Uchhe bhaja, a simple yet delicious dish, starts with slicing bitter gourd into thin rounds and soaking them in water for 10 minutes. Once your mustard oil is hot and smoking, fry the slices on high heat for about two minutes until they're crispy and golden brown. Lower the heat and fry a bit longer until they turn dark brown. Then, add in your spices—salt, turmeric, and red chilli powder—mix well, and cook until the spices blend in nicely. Remember to serve it hot right away with some rice and lentils for a satisfying meal
Uchcher Dal is truly a fascinating fusion of bitter gourd and moong dal, bursting with flavours and nutrients. Start by giving the moong dal a quick dry roast until it's lightly golden, then pressure cook it along with tender bottle gourd pieces. Meanwhile, heat up a pan and sauté the bitter gourd until it caramelizes beautifully, adding a rich, nutty flavor. In the same pan, crackle some mustard seeds, toss in grated ginger, and slit green chillies for a spicy kick. Combine the cooked dal and bottle gourd, mix in the fried bitter gourd pieces, and let everything simmer together with water and salt until it's perfectly blended. Finish with a drizzle of ghee for that extra touch of indulgence. Serve hot with steamed rice, and savour the wholesome goodness of this nutritious dish!
Uchche kumro bhaja is like a tasty dance of bitter gourd and pumpkin in a sizzling pan. First, you slice up the bitter gourd and pumpkin into long strips. Heat up some mustard oil until it's really hot, then toss in mustard seeds and dried red chilies for that extra kick. Fry up the bitter gourd until it gets a nice light brown colour, then add in the pumpkin, turmeric, salt, and a touch of sugar to balance out the flavors. Let it all cook until the veggies are beautifully browned and tender. It's a fantastic dish to start a meal with, especially when you've got a plate of rice to go along with it!

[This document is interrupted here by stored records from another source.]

(** ** An explicit reviewer in [new_pr] *)

Lemma get_to_mention_total (cfg : repo_config) (diff : string) :
  ∃ rules, Mention.get_to_mention cfg diff = Ret rules.
Proof.
  unfold Mention.get_to_mention.
  destruct (collect_rules (cfg_mentions cfg) (Mention.matched_keys cfg diff) [])
    as (rules & Hrun & _); [|by exists rules].
  intros k. rewrite matched_keys_spec. case_decide; [by intros ?%elem_of_nil|].
  apply matched_in_keys.
Qed.

Lemma tbind_tret {A B} (a : A) (k : A -> traced B) : tbind (tret a) k = k a.
Proof. unfold tbind, tret. simpl. by destruct (k a). Qed.

Lemma tbind_lift_ret {A B} (a : A) (k : A -> traced B) :
  tbind (lift (Ret a)) k = k a.
Proof. unfold tbind, lift. simpl. by destruct (k a). Qed.







(** * Further properties of the code *)

(** ** Loops and lines *)

Lemma for_each_app {A S} (body : S -> A -> outcome S) (l1 l2 : list A) (st : S) :
  for_each body (l1 ++ l2) st
  = let* st' := for_each body l1 st in for_each body l2 st'.
Proof.
  revert st. induction l1 as [|x l1 IH]; intros st; simpl; [done|].
  destruct (body st x); simpl; [apply IH|done|done].
Qed.

(** Splitting a text at a separator splits each side of it. *)
Lemma split_app sep (a b : string) :
  Py.split sep (a +:+ String sep b) = Py.split sep a ++ Py.split sep b.
Proof.
  induction a as [|c a IH].
  - rewrite app_nil_l_s. simpl. by rewrite Ascii.eqb_refl.
  - rewrite app_cons_s. simpl. rewrite IH.
    destruct (Ascii.eqb c sep); [done|].
    by destruct (split_cons_inv sep a) as (w & ws & ->).
Qed.

Lemma lines_app (a b : string) :
  Scan.lines (a +:+ Commands.nl +:+ b) = Scan.lines a ++ Scan.lines b.
Proof.
  unfold Scan.lines, Commands.nl. rewrite app_cons_s, app_nil_l_s.
  apply split_app.
Qed.

(** ** More on the diff scan *)

(** Before the first header no line is counted. *)
Lemma scan_init_body ls :
  Forall (fun l => Scan.is_header l = false) ls →
  for_each Scan.line_step ls Scan.init = Ret Scan.init.
Proof.
  induction 1 as [|l ls Hl _ IH]; simpl; [done|].
  unfold Scan.line_step at 1. by rewrite Hl.
Qed.

(** X1: whatever comes before the first header of a diff (a cover letter, a
    commit message, lines that start with [+]) changes neither the counts
    nor the most changed directory. *)
Theorem preamble_is_not_counted (dirs : gmap string (list string))
    (pre rest : string) :
  Forall (fun l => Scan.is_header l = false) (Scan.lines pre) →
  Scan.scan (pre +:+ Commands.nl +:+ rest) = Scan.scan rest ∧
  Scan.most_changed dirs (pre +:+ Commands.nl +:+ rest)
  = Scan.most_changed dirs rest.
Proof.
  intros Hpre.
  assert (Scan.scan (pre +:+ Commands.nl +:+ rest) = Scan.scan rest) as Hscan.
  { unfold Scan.scan. rewrite lines_app, for_each_app.
    by rewrite (scan_init_body _ Hpre). }
  split; [done|]. unfold Scan.most_changed. by rewrite Hscan.
Qed.

Lemma preamble_is_not_counted_witness :
  let dirs : gmap string (list string) := {[ "src/liba" := ["@a"] ]} in
  let pre := "Subject: a patch
+ not an added line of any file" in
  let rest := "diff --git a/src/liba/x.rs b/src/liba/x.rs
+line" in
  Forall (fun l => Scan.is_header l = false) (Scan.lines pre) ∧
  Scan.scan (pre +:+ Commands.nl +:+ rest) = Scan.scan rest ∧
  Scan.most_changed dirs (pre +:+ Commands.nl +:+ rest)
  = Scan.most_changed dirs rest.
Proof.
  intros dirs pre rest.
  assert (Forall (fun l => Scan.is_header l = false) (Scan.lines pre)) as H.
  { vm_compute. repeat constructor. }
  split; [exact H|]. exact (preamble_is_not_counted dirs pre rest H).
Defined.

Lemma scan_filter_lines ls st :
  for_each Scan.line_step
    (filter (fun l => Scan.is_header l || Scan.is_added l = true) ls) st
  = for_each Scan.line_step ls st.
Proof.
  revert st. induction ls as [|l ls IH]; intros st; [done|].
  rewrite filter_cons. case_decide as Hl; simpl.
  - destruct (Scan.line_step st l); simpl; [apply IH|done|done].
  - apply not_true_is_false, orb_false_elim in Hl as [Hh Ha].
    unfold Scan.line_step at 2. rewrite Hh, Ha, andb_false_r. apply IH.
Qed.

(** X2: the scan reads the header lines and the added lines only: context
    lines, removed lines and the [+++] file markers can be dropped from a
    diff without changing any count. *)
Theorem only_headers_and_added_lines_count (diff : string) :
  Scan.scan diff
  = for_each Scan.line_step
      (filter (fun l => Scan.is_header l || Scan.is_added l = true)
         (Scan.lines diff))
      Scan.init.
Proof. unfold Scan.scan. by rewrite scan_filter_lines. Qed.

Lemma fold_dir_shape parts d :
  Scan.fold_dir parts = Some d →
  d ≠ "src/test" ∧
  (Py.startswith d "src/librustc" = true → d = "src/librustc").
Proof.
  unfold Scan.fold_dir.
  destruct (Py.startswith (Py.join "/" (take 2 parts)) "src/librustc") eqn:Hp.
  - simpl. intros [= <-]. by split.
  - destruct (String.eqb _ "src/test") eqn:Ht; [done|]. intros [= <-].
    split; [|by rewrite Hp]. intros E. by rewrite E in Ht.
Qed.

(** X3: the most changed directory is the directory of a header of the
    diff, with at least one added line; it is never empty and never
    [src/test], and of the directories that start with [src/librustc] it
    can only be [src/librustc] itself.  (It need not be a key of [dirs].) *)
Theorem most_changed_is_a_counted_directory
    (dirs : gmap string (list string)) (diff d : string) :
  Scan.most_changed dirs diff = Ret (Some d) →
  d ∈ Scan.header_dirs diff ∧
  0 < Scan.added_lines d None (Scan.lines diff) ∧
  Py.nonempty d = true ∧
  d ≠ "src/test" ∧
  (Py.startswith d "src/librustc" = true → d = "src/librustc").
Proof.
  unfold Scan.most_changed. case_decide as Hd; [done|].
  destruct (Scan.scan diff) as [st| |] eqn:Hscan; simpl; [|done|done].
  intros [= Hl].
  pose proof (largest_spec (Scan.counts st)) as Hmax. rewrite Hl in Hmax.
  destruct Hmax as (before & n & after & Hcs & Hn & _).
  assert ((d, n) ∈ Scan.counts st) as Hin.
  { rewrite Hcs. apply elem_of_app. right. by left. }
  pose proof (scan_counts_added _ _ Hscan) as Hadd.
  rewrite Forall_forall in Hadd. specialize (Hadd _ Hin). simpl in Hadd.
  assert (Scan.tracked Scan.init) as Hinit by done.
  pose proof (scan_lines_keys _ _ _ Hinit Hscan) as Hkeys. simpl in Hkeys.
  assert (d ∈ Dict.keys (Scan.counts st)) as Hk.
  { unfold Dict.keys. apply list_elem_of_fmap. by exists (d, n). }
  rewrite Hkeys in Hk. apply first_occurrences_fresh in Hk as [_ Hk].
  split; [done|]. split; [lia|].
  apply list_elem_of_omap in Hk as (line & _ & Hopen).
  unfold Scan.opened in Hopen.
  destruct (Scan.is_header line); [|done].
  destruct (Scan.fold_dir _) as [d'|] eqn:Hf; [|done].
  destruct (Py.nonempty d') eqn:Hne; [|done].
  injection Hopen as ->. split; [done|]. by apply fold_dir_shape in Hf.
Qed.

Lemma most_changed_is_a_counted_directory_witness :
  let dirs : gmap string (list string) := {[ "src/liba" := ["@a"] ]} in
  let diff := "diff --git a/src/test/ui/x.rs b/src/test/ui/x.rs
+1
+2
+3
diff --git a/src/librustc_mir/y.rs b/src/librustc_mir/y.rs
+1
diff --git a/src/librustc_ast/z.rs b/src/librustc_ast/z.rs
+1" in
  let d := "src/librustc" in
  Scan.most_changed dirs diff = Ret (Some d) ∧
  d ∈ Scan.header_dirs diff ∧
  0 < Scan.added_lines d None (Scan.lines diff) ∧
  Py.nonempty d = true ∧
  d ≠ "src/test" ∧
  (Py.startswith d "src/librustc" = true → d = "src/librustc").
Proof.
  intros dirs diff d.
  assert (Scan.most_changed dirs diff = Ret (Some d)) as H by (by vm_compute).
  split; [exact H|]. exact (most_changed_is_a_counted_directory dirs diff d H).
Defined.

(** ** More on [choose_reviewer] *)

Lemma merge_ret (global_groups : list (string * list string))
    (gs m : gmap string (list string)) :
  Reviewer.merge_groups gs global_groups = Ret m →
  NoDup (Dict.keys global_groups) ∧
  ∀ k, k ∈ Dict.keys global_groups → gs !! k = None.
Proof.
  unfold Reviewer.merge_groups.
  revert gs. induction global_groups as [|[k v] rest IH]; intros gs Hrun.
  { split; [constructor|]. by intros k ?%elem_of_nil. }
  cbn [for_each] in Hrun. unfold Reviewer.merge_step at 1 in Hrun.
  simpl in Hrun. destruct (gs !! k) as [old|] eqn:Hk; [done|]. simpl in Hrun.
  apply IH in Hrun as [Hnd Hfree]. simpl. split.
  - apply NoDup_cons. split; [|done]. intros Hin. apply Hfree in Hin.
    by rewrite lookup_insert_eq in Hin.
  - intros k' [->|Hin]%elem_of_cons; [done|].
    apply Hfree in Hin. by apply lookup_insert_None in Hin as [? _].
Qed.

Lemma merge_raise (global_groups : list (string * list string))
    (gs : gmap string (list string)) e :
  Reviewer.merge_groups gs global_groups = Raise e →
  ∃ n, n ∈ Dict.keys global_groups ∧ e = AssertionError (Reviewer.overlap_msg n).
Proof.
  unfold Reviewer.merge_groups.
  revert gs. induction global_groups as [|[k v] rest IH]; intros gs Hrun; [done|].
  cbn [for_each] in Hrun. unfold Reviewer.merge_step at 1 in Hrun.
  simpl in Hrun. destruct (gs !! k) as [old|] eqn:Hk; simpl in Hrun.
  - injection Hrun as <-. exists k. split; [by left|done].
  - apply IH in Hrun as (n & Hn & ->). exists n. split; [by right|done].
Qed.

Lemma merge_in_time (global_groups : list (string * list string))
    (gs : gmap string (list string)) :
  Reviewer.merge_groups gs global_groups ≠ OutOfFuel.
Proof.
  unfold Reviewer.merge_groups.
  revert gs. induction global_groups as [|[k v] rest IH]; intros gs; [done|].
  cbn [for_each]. unfold Reviewer.merge_step at 1. simpl.
  destruct (gs !! k); simpl; [done|apply IH].
Qed.

(** X4: the merge succeeds exactly when no global group name is a group
    name of the repository (the names of the global file being distinct, as
    the keys of a JSON object are), and the merged table is then the union
    of the two tables. *)
Theorem merge_groups_is_disjoint_union
    (global_groups : list (string * list string))
    (gs m : gmap string (list string)) :
  Reviewer.merge_groups gs global_groups = Ret m ↔
  NoDup (Dict.keys global_groups) ∧
  (∀ k, k ∈ Dict.keys global_groups → gs !! k = None) ∧
  m = list_to_map global_groups ∪ gs.
Proof.
  split.
  - intros Hrun. destruct (merge_ret _ _ _ Hrun) as [Hnd Hfree].
    split; [done|]. split; [done|].
    rewrite (merge_disjoint _ _ Hnd Hfree) in Hrun. by injection Hrun.
  - intros (Hnd & Hfree & ->). by apply merge_disjoint.
Qed.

Uchhe chorchori blends the distinct bitterness of bitter gourd with hearty potatoes in a medley of flavors. Start by soaking mustard and poppy seeds, then grind them with green chillies into a paste. Heat mustard oil until smoking, add panch phoron and dried red chillies, and lightly fry potatoes before introducing bitter gourd and turmeric. Sauté until fragrant, then add water and cook until the vegetables are tender. Season with salt and mix in the mustard-poppy seed paste, letting it meld with the dish. Serve hot alongside rice for a comforting meal that captures the essence of Bengali cuisine.
If you've got an adventurous palate, then this recipe is for you! Uchche Chapor Ghonto is a special treat featuring bitter gourd and dal fritters. Start by preparing dal fritters—mix dal batter with turmeric and salt, fry until dry, then shape into flat pieces. Fry these fritters until golden and set them aside. In the same pan, fry thinly sliced potatoes and bitter gourd until they're lightly browned. Add ginger paste, water, and the dal fritters, letting everything absorb the flavors. Finally, stir in the mustard-poppy seed paste and cook until it's all well combined. Serve up this unique dish with some fluffy rice and enjoy!
Uchhe is the bitter beauty of Bengali cuisine! Who knew bitterness could be so delicious? Give these recipes a shot and let uchhe work its magic at your dinner table!